Plants d’Arabidospsis thaliana, espèce couramment utilisée en physiologie végétale comme modèle, y compris dans le cadre du projet NetFlux © Alexis De Angeli
Les ions sont des atomes ou molécules chargés, dont la circulation entre les différents compartiments cellulaires intervient dans de nombreux processus physiologiques. Un exemple emblématique est la régulation stomatique, qui dépend de déplacements d’ions entre l’extérieur, le cytoplasme et la vacuole des cellules de garde, lesquelles délimitent et forment le stomate. Ces flux causent un déséquilibre osmotique en créant une différence de concentrations d’ions entre chaque compartiment, finalement compensée par l’entrée d’eau dans la vacuole, qui gonfle alors et entraîne l’ouverture du stomate.
Un système bien huilé, grâce auquel la plante contrôle ses échanges gazeux et minimise ses pertes d’eau. Mais qui orchestre ce réseau d’ions, et comment ? L’équipe du projet NetFlux1, dirigé par Alexis De Angeli2, Nathalie Leonhardt3 et Christophe Godin4, s’est plongée dans l’étude méticuleuse de cette question.

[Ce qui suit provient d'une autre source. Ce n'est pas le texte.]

(* ===== verification/BatchWithdrawals.v ===== *)
(** * Batched withdrawals ([services/relay/src/batch-withdrawals.ts])

    The queue of payouts and the loop that fires them.  The statements on the tables
    are written against the database driver, so they run under the freeze guards of
    [Freeze].  A pass of the loop awaits its rail; it is cut there: what runs between
    two awaits is one call on a [process], its database and its set [firingHere], and
    a pass that awaits is a [suspended] value.  Within such a turn the clock is read
    as one value, the freeze stands as it is, and [mint] draws the id used for a
    queue row.  What a rail answers is an argument. *)

From Stdlib Require Import String.
From S2P Require Import Prelude Float64 JsString LedgerTypes Driver SqlStore AccountStore Withdrawals StoreLaws.
From S2P Require Import Settlement Escrow Freeze.
Local Open Scope string_scope.
Local Open Scope Z_scope.
Local Open Scope motebit_scope.

(** ** Rails *)

(** A rail as far as this module reads it: [withdraw] and [withdrawBatch] are its
    answers, [supportsWithdraw] and [supportsBatch] what the type guards
    [isWithdrawableRail] and [isBatchableRail] say.  The declared validity is a whole
    number of milliseconds. *)
Record rail := {
  rail_name : string;
  payoutManual : bool;
  payoutValidityMs : option Z;
  supportsWithdraw : bool;
  supportsBatch : bool;
}.

Definition isManualPayoutRail (r : rail) : bool := payoutManual r.
Definition payoutValidityMsOf (r : rail) : option Z :=
  match payoutValidityMs r with Some v => if 0 <? v then Some v else None | None => None end.

(** What a rail throws: [payoutNotSent] is its proof that nothing left. *)
Record rail_error := { payoutNotSent : bool; message : string }.

(** A proof: its reference and when the rail saw the payout confirmed. *)
Record WithdrawalResult := { proof_reference : option string; confirmedAt : option Z }.

(** Per item, by the key it was sent with. *)
Record BatchWithdrawalResult := { fired_items : list (string * WithdrawalResult); failed_items : list (string * string) }.

Definition UNDECLARED_PAYOUT_HORIZON_MS : Z := 24 * 60 * 60 * 1000.
Definition STALE_FIRING_MS : Z := 2 * 60 * 1000.

Record BatchWithdrawalConfig := {
  railFeeEstimates : string -> option number;
  policy : option BatchPolicy;
  railPolicyOverrides : string -> option (BatchPolicy -> BatchPolicy);
}.
(* ===== verification/EscrowDemo.v ===== *)
(** * Escrow states to evaluate

    A decision of the escrow's invariant and the small databases the instances of its
    properties are computed on: an account with money, and a task it funded. *)

From Stdlib Require Import String.
From S2P Require Import Prelude Float64 JsMap JsString TaskTypes TaskQueue LedgerTypes Driver SqlStore SqlRefines.
From S2P Require Import Escrow EscrowLaws EscrowCallers EscrowRuns.
Local Open Scope Z_scope.
Local Open Scope motebit_scope.

(** ** Deciding the invariant *)

Definition unreferencedb (sid : string) (d : relay_db) : bool :=
  forallb (fun t => bool_decide (is_Some (allocation_id t)) || negb (bool_decide (tx_type (txn t) = settlement_credit)) ||
                    negb (bool_decide (reference_id (txn t) = Some sid))) (relay_transactions d).

Definition escrow_wfb (d : relay_db) : bool :=
  bool_decide (NoDup (va_motebit_id <$> relay_accounts d)) &&
  bool_decide (NoDup (al_allocation_id <$> relay_allocations d)) &&
  bool_decide (NoDup (f_settlement_id <$> relay_federation_settlements d)) &&
  forallb (fun t => bool_decide (is_Some (allocation_id t)) ||
    (negb (bool_decide (tx_type (txn t) = allocation_hold)) && negb (bool_decide (tx_type (txn t) = allocation_release))))
    (relay_transactions d) &&
  forallb (fun s => unreferencedb (st_settlement_id s) d) (settlement_rows d) &&
  forallb (fun s => negb (relay_mode s) || (platform_fee s =? 0) || journalled (st_settlement_id s) d) (settlement_rows d) &&
  forallb (fun f => bool_decide (is_Some (f_allocation_id f)) || bool_decide (downstream_relay_id f = None))
    (relay_federation_settlements d).

(** The allocations a stamp names. *)
Definition stamped_ids (d : relay_db) : list string :=
  omap allocation_id (relay_transactions d) ++ (fee_allocation_id <$> relay_allocation_fees d) ++
  omap f_allocation_id (relay_federation_settlements d).

Definition escrow_okb (d : relay_db) : bool := escrow_wfb d && forallb (fun a => 0 <=? heldSql a d) (stamped_ids d).
Definition fresh_uuidb (u : string) (d : relay_db) : bool :=
  forallb (fun t => negb (bool_decide (transaction_id (txn t) = u))) (relay_transactions d).
Definition safe_escrowb (d : relay_db) : bool := forallb (fun a => heldSql a d <=? MAX_SAFE_INTEGER) (stamped_ids d).

Lemma forallb_elem {A} (f : A -> bool) l x : forallb f l = true -> x ∈ l -> f x = true.
Proof. intros H Hx. rewrite forallb_forall in H. apply H. by apply list_elem_of_In. Qed.

Lemma unreferencedb_spec sid d : unreferencedb sid d = true -> unreferenced sid d.
Proof.
  intros H t Ht Hn Hc Hr. apply (forallb_elem _ _ t H) in Ht. cbn in Ht. rewrite Hn, Hc, Hr in Ht.
  rewrite (bool_decide_false (is_Some None)) in Ht by (by intros [? ?]). by rewrite !bool_decide_true in Ht by done.
Qed.

Lemma fresh_uuidb_spec u d : fresh_uuidb u d = true -> fresh_uuid u d.
Proof.
  intros H. apply Forall_forall. intros t Ht. apply (forallb_elem _ _ t H) in Ht.
  by apply negb_true_iff, bool_decide_eq_false in Ht.
Qed.

Lemma escrow_wfb_spec d : escrow_wfb d = true -> escrow_wf d.
Proof.
  unfold escrow_wfb. rewrite !andb_true_iff, !bool_decide_eq_true. intros ((((((H1 & H2) & H3) & H4) & H5) & H6) & H7).
  split; try done.
  - intros t Ht Hn. apply (forallb_elem _ _ t H4) in Ht. cbn in Ht. rewrite Hn in Ht.
    rewrite (bool_decide_false (is_Some None)) in Ht by (by intros [? ?]). cbn [orb] in Ht.
    by apply andb_true_iff in Ht as [?%negb_true_iff%bool_decide_eq_false ?%negb_true_iff%bool_decide_eq_false].
  - intros s Hs. apply unreferencedb_spec, (forallb_elem _ _ s H5 Hs).
  - intros s Hs Hm. apply (forallb_elem _ _ s H6) in Hs. cbn in Hs. rewrite Hm in Hs. cbn [negb orb] in Hs.
    apply orb_true_iff in Hs as [?%Z.eqb_eq|?]; auto.
  - intros f Hf Hn. apply (forallb_elem _ _ f H7) in Hf. cbn in Hf. rewrite Hn in Hf.
    rewrite (bool_decide_false (is_Some None)) in Hf by (by intros [? ?]). by apply bool_decide_eq_true in Hf.
Qed.

Lemma unstamped_held a d : escrow_wf d -> a ∉ stamped_ids d -> heldSql a d = 0.
Proof.
  intros Hw [Ht [Hj Hf]%not_elem_of_app]%not_elem_of_app. rewrite heldSql_stamped by done. unfold held_stamped.
  rewrite !zsum_zero; [done| | |].
  - intros f Hin. unfold forward_of. rewrite decide_False; [done|]. intros [E _]. apply Hf, list_elem_of_omap. by exists f.
  - intros j Hin. unfold fee_of. rewrite decide_False; [done|]. intros <-. apply Hj. by apply list_elem_of_fmap_2.
  - intros t Hin. unfold txn_of. rewrite decide_False; [done|]. intros E. apply Ht, list_elem_of_omap. by exists t.
Qed.

Lemma escrow_okb_spec d : escrow_okb d = true -> escrow_ok d.
Proof.
  intros [Hw%escrow_wfb_spec H]%andb_true_iff. split; [done|]. intros a.
  destruct (decide (a ∈ stamped_ids d)) as [Ha|Ha].
  - apply (forallb_elem _ _ a H) in Ha. lia.
  - by rewrite unstamped_held.
Qed.

Lemma safe_escrowb_spec d : escrow_wf d -> safe_escrowb d = true -> forall a, heldSql a d <= MAX_SAFE_INTEGER.
Proof.
  intros Hw H a. destruct (decide (a ∈ stamped_ids d)) as [Ha|Ha].
  - apply (forallb_elem _ _ a H) in Ha. lia.
  - by rewrite unstamped_held.
Qed.

(** ** States *)

Definition empty_db : relay_db := {|
  relay_accounts := []; relay_transactions := []; relay_withdrawals := []; relay_pending_withdrawals := [];
  relay_allocations := []; relay_settlements := Some []; relay_disputes := Some []; agent_registry := None;
  relay_federation_settlements := []; relay_allocation_fees := []; relay_dispute_resolutions := [];
  relay_dispute_fund_actions := []; relay_settlement_retries := []; relay_refund_log := [] |}.

Definition db_after {A} (m : call relay_db ledger_error A) (d : relay_db) : relay_db := (run m d).2.

(** Alice deposits 1000 and funds the task [t1], for bob, with 600. *)
Definition deposited : relay_db := Eval vm_compute in
  db_after (credit "alice" (JInt 1000) deposit None None None "u1" 1) empty_db.
Definition funded : relay_db := Eval vm_compute in
  db_after (fundingWrites false 10 "t1" "bob" "alice" "escrow" 600 "u2") deposited.
(** 500 of its escrow is forwarded to another relay. *)
Definition forwarded : relay_db := Eval vm_compute in
  db_after (forwardOriginSettlement false 20 "t1" "relay-a" "relay-b" "s1" "r1" 500 "u3") funded.

(** A receipt of bob's for [t1]. *)
Definition answered (st : settle_status) (paid fee_ : Z) : settlement_body := {|
  sb_settlement_id := "s1"; sb_allocation_id := "x402-t1"; sb_motebit_id := "bob"; sb_amount_settled := paid;
  sb_platform_fee := fee_; sb_status := st; sb_settled_at := 30 |}.

Lemma funded_ok : escrow_ok funded.
Proof. apply escrow_okb_spec. vm_compute. reflexivity. Qed.

Lemma forwarded_demo_ok : escrow_ok forwarded.
Proof. apply escrow_okb_spec. vm_compute. reflexivity. Qed.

Épiderme de feuille d’Arabidospsis thaliana, avec plusieurs stomates visibles à sa surface. © Alexis De Angeli
Zoom sur un stomate chez Arabidospsis thaliana, montrant les deux cellules de garde entourant le pore du stomate. © Alexis De Angeli
De la paillasse à l’ordinateur
L’expérimental ne suffit pas toujours pour obtenir certaines réponses, aussi la biologie a-t-elle parfois recours aux simulations numériques qui, d’après Alexis De Angeli, apportent un éclairage nouveau : « L’intérêt peut être de synthétiser des données expérimentales d‘horizons différents dans un modèle, pour étudier des phénomènes difficiles à saisir avec les outils actuels. » Des équipes ont donc déjà cherché à coder une cellule de garde artificielle pour décortiquer la régulation stomatique, résultant en des modèles très complexes.

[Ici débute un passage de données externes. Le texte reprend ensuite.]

(** A settlement that was recorded had an escrow to pay out of. *)
Lemma funded_claimed applies d : 0 < grossAmount -> is_funded applies d = true ->
  held_remaining applies d = heldSql a d /\ 0 < heldSql a d /\ claims applies d = true.
Proof.
  intros Hg. unfold is_funded, held_remaining. destruct (Z.eqb_spec grossAmount 0); [lia|]. cbn [orb].
  destruct (claims applies d); [|done]. cbn [andb]. intros E%Z.ltb_lt. split; [lia|]. split; [lia|done].
Qed.

(** The worker's part, and what stays in the escrow: on a completed answer what was
    agreed and neither paid nor taken as the fee. *)
Definition worker_part : Z := if bool_decide (sb_status body = settle_refunded) then 0 else sb_amount_settled body.
Definition left_held (held : Z) : Z :=
  match sb_status body with
  | settle_completed => Z.min held grossAmount - (worker_part + sb_platform_fee body)
  | _ => 0
  end.
(** What goes back to the delegator. *)
Definition back_to_payer (held : Z) : Z := held - sb_platform_fee body - worker_part - left_held held.

Lemma settle_list_sums payer desc held x i : 0 <= sb_amount_settled body ->
  let back := Z.max 0 (release_amount held) in
  zsum (held_by x) (settle_list payer desc held) = (if decide (x = a) then - (sb_platform_fee body + worker_part + back) else 0) /\
  zsum (gained_by i) (settle_list payer desc held) =
    (if decide (i = worker) then worker_part else 0) + (if decide (i = payer) then back else 0) /\
  zsum (fun p => balance_change p.1) (settle_list payer desc held) = worker_part + back.
Proof.
  intros Hn back. unfold settle_list, release_list, credited, worker_part, held_by, gained_by.
  assert (forall z, 0 <= z -> (0 <? z) = false -> z = 0) as Hz by (intros; lia).
  destruct (bool_decide (sb_status body = settle_refunded)), (0 <? sb_amount_settled body) eqn:E1,
    (0 <? release_amount held) eqn:E2; cbn -[Z.max Z.opp release_amount]; unfold back;
    repeat case_decide; simplify_eq; lia.
Qed.
End settle.

(** ** Without a locked allocation *)

Lemma settle_unlocked frozen now applies body taskId a motebitId worker gross u1 u2 d b d' :
  locked_task taskId d = false -> 0 < gross ->
  run (settleAnswer frozen now applies body taskId a motebitId worker gross u1 u2) d = (Ok b, d') -> b = false /\ quiet d d'.
Proof.
  intros Hl Hg H%txn_committed. apply call_bind_ok in H as (held & d1 & Hh & H).
  unfold allocationHeld in Hh. apply call_bind_ok in Hh as (raw & d2 & [= <- <-] & [= <- <-]).
  apply call_bind_ok in H as (claimed & d1 & Hc & H). assert (claimed = false /\ quiet d d1) as [-> Hq].
  { destruct (applies && _); [|by injection Hc as <- <-]. apply claim_locked_ok in Hc as (Hq & -> & _). by split. }
  replace (gross =? 0) with false in H by lia. cbn [andb orb] in H. rewrite andb_false_r in H.
  apply call_bind_ok in H as ([] & d2 & [= <-] & [= <- <-]). by split.
Qed.

Lemma sub_settle_unlocked frozen now body taskId subAgent u d b d' : locked_task taskId d = false ->
  run (settleSubAnswer frozen now body taskId subAgent u) d = (Ok b, d') -> quiet d d'.
Proof.
  intros Hl H. apply catch_ok in H as [H|(e & d1 & H1 & [= _ <-])]; [|by apply txn_rolled_back in H1 as ->].
  apply txn_committed in H. apply call_bind_ok in H as (held & d1 & Hh & H).
  unfold allocationHeld in Hh. apply call_bind_ok in Hh as (raw & d2 & [= <- <-] & [= <- <-]).
  apply call_bind_ok in H as (claimed & d1 & Hc & H). assert (claimed = false /\ quiet d d1) as [-> Hq].
  { destruct (0 <? _); [|by injection Hc as <- <-]. apply claim_locked_ok in Hc as (Hq & -> & _). by split. }
  by apply call_bind_ok in H as ([] & d2 & [= <-] & [= <- <-]).
Qed.

(** ** A nested answer *)

Definition sub_list (body : settlement_body) (taskId subAgent uuid : string) : list (AllocationMove * string) :=
  let a := String.append "x402-" taskId in
  (fee_move body taskId a subAgent, uuid) ::
  (if 0 <? sb_amount_settled body
   then [(SettlementCredit a (JInt (sb_amount_settled body)) subAgent (sb_settlement_id body)
            (String.append "Payment for sub-delegated task " taskId), uuid)]
   else []).

(** Fee and payment, and nothing else, of an allocation it takes out of [locked]. *)
Lemma sub_settle_moves frozen now body taskId subAgent uuid d d' :
  let a := String.append "x402-" taskId in
  escrow_wf d -> fresh_uuid uuid d -> unreferenced (sb_settlement_id body) d ->
  (find_allocation a d = None -> sb_platform_fee body = 0) -> locked_task taskId d = true -> 0 < heldSql a d ->
  run (settleSubAnswer frozen now body taskId subAgent uuid) d = (Ok true, d') ->
  moves (sub_list body taskId subAgent uuid) d d' /\ locked_task taskId d' = false /\ 0 <= sb_platform_fee body.
Proof.
  intros a Hw Hu Hr Hx Hl Hp H. apply catch_ok in H as [H|(e & d1 & _ & [=])]. apply txn_committed in H.
  apply call_bind_ok in H as (held & d1 & Hh & H). fold a in Hh, H.
  unfold allocationHeld in Hh. apply call_bind_ok in Hh as (raw & d2 & [= <- <-] & [= <- <-]).
  rewrite (proj2 (Z.ltb_lt 0 _)) in H by lia. apply call_bind_ok in H as (claimed & d1 & Hc & H).
  apply claim_locked_ok in Hc as (Hq & -> & Hl1). rewrite Hl in H.
  apply call_bind_ok in H as ([] & d2 & Hm & [= <-]). apply when_ok in Hm as [[_ H]|[? _]]; [|done].
  apply call_bind_ok in H as ([] & d3 & Hfee & Hcr).
  pose proof (quiet_wf _ _ Hq Hw) as Hw1. assert (moves [] d d1) as M1 by (eapply moves_quiet; [constructor|done]).
  assert (fresh_uuid uuid d1) as Hu1 by exact (moves_fresh uuid _ _ _ Hw M1 ltac:(set_solver) Hu).
  assert (moves [(fee_move body taskId a subAgent, uuid)] d1 d3) as M2.
  { apply (move_moves frozen now); [done| |exact Hfee]. split; [done|].
    split; [exact (moves_unreferenced _ _ _ _ Hw M1 Hr)|]. cbn. intros Hn. apply Hx.
    destruct (find_allocation a d) as [x|] eqn:Ex; [|done].
    destruct (find_key _ _ _ _ (q_allocations _ _ Hq) Ex) as (x' & E & _). congruence. }
  pose proof (moves_all _ _ _ Hw1 M2) as A2. pose proof (ma_wf _ _ _ A2) as Hw3.
  split; [|split; [|by apply (move_amount_ok _ _ _ _ _ _ Hfee)]].
  - eapply (moves_app [] (_ :: _)); [exact M1|]. eapply (moves_app [_]); [exact M2|].
    apply when_ok in Hcr as [[-> Hcr]|[-> ->]]; [|constructor]. apply (move_moves frozen now); [done| |exact Hcr].
    split; [|done]. apply (moves_fresh uuid _ _ _ Hw1 M2); [set_solver|done].
  - assert (locked_task taskId d3 = false) as Hl3.
    { destruct (locked_task taskId d3) eqn:E; [|done]. apply (ma_locked _ _ _ A2) in E. congruence. }
    apply when_ok in Hcr as [[_ Hcr]|[_ ->]]; [|done]. destruct (locked_task taskId d2) eqn:E; [|done].
    assert (fresh_uuid uuid d3) as Hu3 by (apply (moves_fresh uuid _ _ _ Hw1 M2); [set_solver|done]).
    set (m := SettlementCredit _ _ _ _ _) in Hcr.
    pose proof (moves_all _ _ _ Hw3 (move_moves frozen now m uuid d3 d2 Hw3 (conj Hu3 I) Hcr)) as A3.
    apply (ma_locked _ _ _ A3) in E. congruence.
Qed.

(** What a recorded settlement did with what the escrow held. *)
Record distributed (body : settlement_body) (a worker : string) (grossAmount : Z) (d d' : relay_db) : Prop := {
  ds_held : 0 < heldSql a d;
  ds_left : 0 <= left_held body grossAmount (heldSql a d);
  ds_back : 0 <= back_to_payer body grossAmount (heldSql a d);
  ds_payer : 0 < back_to_payer body grossAmount (heldSql a d) -> is_Some (hold_payer a d);
  ds_escrow x : heldSql x d' = if decide (x = a) then left_held body grossAmount (heldSql a d) else heldSql x d;
  ds_balance i : sql_balance i d' = sql_balance i d + (if decide (i = worker) then worker_part body else 0) +
    (if decide (hold_payer a d = Some i) then back_to_payer body grossAmount (heldSql a d) else 0);
  ds_total : total_balance d' = total_balance d + worker_part body + back_to_payer body grossAmount (heldSql a d);
}.

Lemma settle_distributed frozen now body taskId a motebitId worker grossAmount uuid1 uuid2 d d' :
  escrow_ok d -> settle_fits body a uuid1 uuid2 d -> 0 < grossAmount -> 0 <= sb_amount_settled body ->
  run (settleAnswer frozen now true body taskId a motebitId worker grossAmount uuid1 uuid2) d = (Ok true, d') ->
  distributed body a worker grossAmount d d'.
Proof.
  intros [Hw Hok] Hfit Hg Hn H. set (held := heldSql a d). set (left := left_held body grossAmount held).
  set (back := back_to_payer body grossAmount held).
  destruct (settle_moves frozen now body taskId a motebitId worker grossAmount uuid1 uuid2 true d true d' Hw Hfit H)
    as (Hb & _ & Hm & _). symmetry in Hb. destruct (funded_claimed taskId a grossAmount true d Hg Hb) as (Hr & Hpos & _).
  destruct (Hm eq_refl) as (Hfee & desc & Hmv). clear Hm. rewrite Hr in Hmv.
  fold held in Hr, Hpos, Hmv. set (payer := default ""%string (hold_payer a d)) in *.
  pose proof (moves_all _ _ _ Hw Hmv) as [_ Hh Hbal Ht _ _ _ Hok'].
  pose proof (fun x i => settle_list_sums body taskId a motebitId worker grossAmount uuid1 uuid2 payer desc held x i Hn) as Hs.
  cbn zeta in Hs. set (rel := release_amount body grossAmount held) in *.
  assert (0 <= heldSql a d') as Ha' by (by apply Hok').
  rewrite Hh in Ha'. destruct (Hs a ""%string) as (Ea & _ & Et). rewrite Ea, decide_True in Ha' by done. fold held in Ha'.
  assert (back = Z.max 0 rel /\ 0 <= left) as [Eb Hl].
  { unfold back, back_to_payer, left, left_held, rel, release_amount, worker_part in *. destruct (sb_status body);
      case_bool_decide; try done; lia. }
  assert (0 < back -> hold_payer a d = Some payer) as Hpay.
  { intros Hlt. apply (moves_refunded _ _ _ (release_move a payer desc rel) uuid2 a payer Hw Hmv); [| |by cbn|done|cbn; lia].
    - unfold settle_list, release_list. destruct (credited body), (0 <? _); repeat constructor.
    - unfold settle_list, release_list. fold rel. rewrite (proj2 (Z.ltb_lt 0 rel)) by lia. right. apply elem_of_app. right. by left. }
  assert (back = held - sb_platform_fee body - worker_part body - left) as Ebk by done.
  split; fold held left back; [done|done|lia|intros Hlt; by rewrite Hpay| | |].
  - intros x. rewrite Hh. destruct (Hs x ""%string) as (-> & _ & _). destruct (decide (x = a)) as [->|]; fold held; lia.
  - intros i. rewrite Hbal. destruct (Hs a i) as (_ & -> & _). rewrite <- Eb.
    destruct (decide (0 < back)) as [Hlt|Hle].
    + rewrite (Hpay Hlt). repeat case_decide; simplify_eq; try lia.
    + assert (back = 0) as E0 by lia. rewrite E0. repeat case_decide; lia.
  - rewrite Ht, Et. lia.
Qed.

(** ** Properties *)

(** C4: the settlement of an answer distributes exactly what the escrow holds.
    When the transaction records a settlement of a priced task, the fee, the
    worker's payment and what returns to the delegator come out of what was held,
    nothing is created: a refunded or partial settlement leaves the escrow empty, a
    completed one leaves what was agreed and neither paid nor taken as the fee.  No
    other allocation and no other account changes, and the rest goes to the sole
    holder of the hold. *)
Theorem settlement_distributes frozen now body taskId a motebitId worker grossAmount uuid1 uuid2 d d' :
  escrow_ok d -> settle_fits body a uuid1 uuid2 d -> 0 < grossAmount -> 0 <= sb_amount_settled body ->
  run (settleAnswer frozen now true body taskId a motebitId worker grossAmount uuid1 uuid2) d = (Ok true, d') ->
  let held := heldSql a d in
  let left := left_held body grossAmount held in
  let back := back_to_payer body grossAmount held in
  0 < held /\ 0 <= left /\ 0 <= back /\ (0 < back -> is_Some (hold_payer a d)) /\
  (forall x, heldSql x d' = if decide (x = a) then left else heldSql x d) /\
  (forall i, sql_balance i d' = sql_balance i d + (if decide (i = worker) then worker_part body else 0) +
                                (if decide (hold_payer a d = Some i) then back else 0)) /\
  total_balance d' = total_balance d + worker_part body + back.
Proof.
  intros Hok Hfit Hg Hn H. by destruct (settle_distributed _ _ _ _ _ _ _ _ _ _ _ _ Hok Hfit Hg Hn H).
Qed.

Le projet NetFlux a opté pour une stratégie différente : « Plutôt que de modéliser tous les composants cellulaires, on a représenté les forces en jeu dans un système à deux membranes, représentant celles de la cellule et de sa vacuole, pour voir comment des perturbations font passer d’un état A à un état B. ». La force du modèle est double : générique et modulaire, il permettra d’ajouter de nouvelles briques aux côtés des forces chimique, électrostatique et mécanique considérées ici.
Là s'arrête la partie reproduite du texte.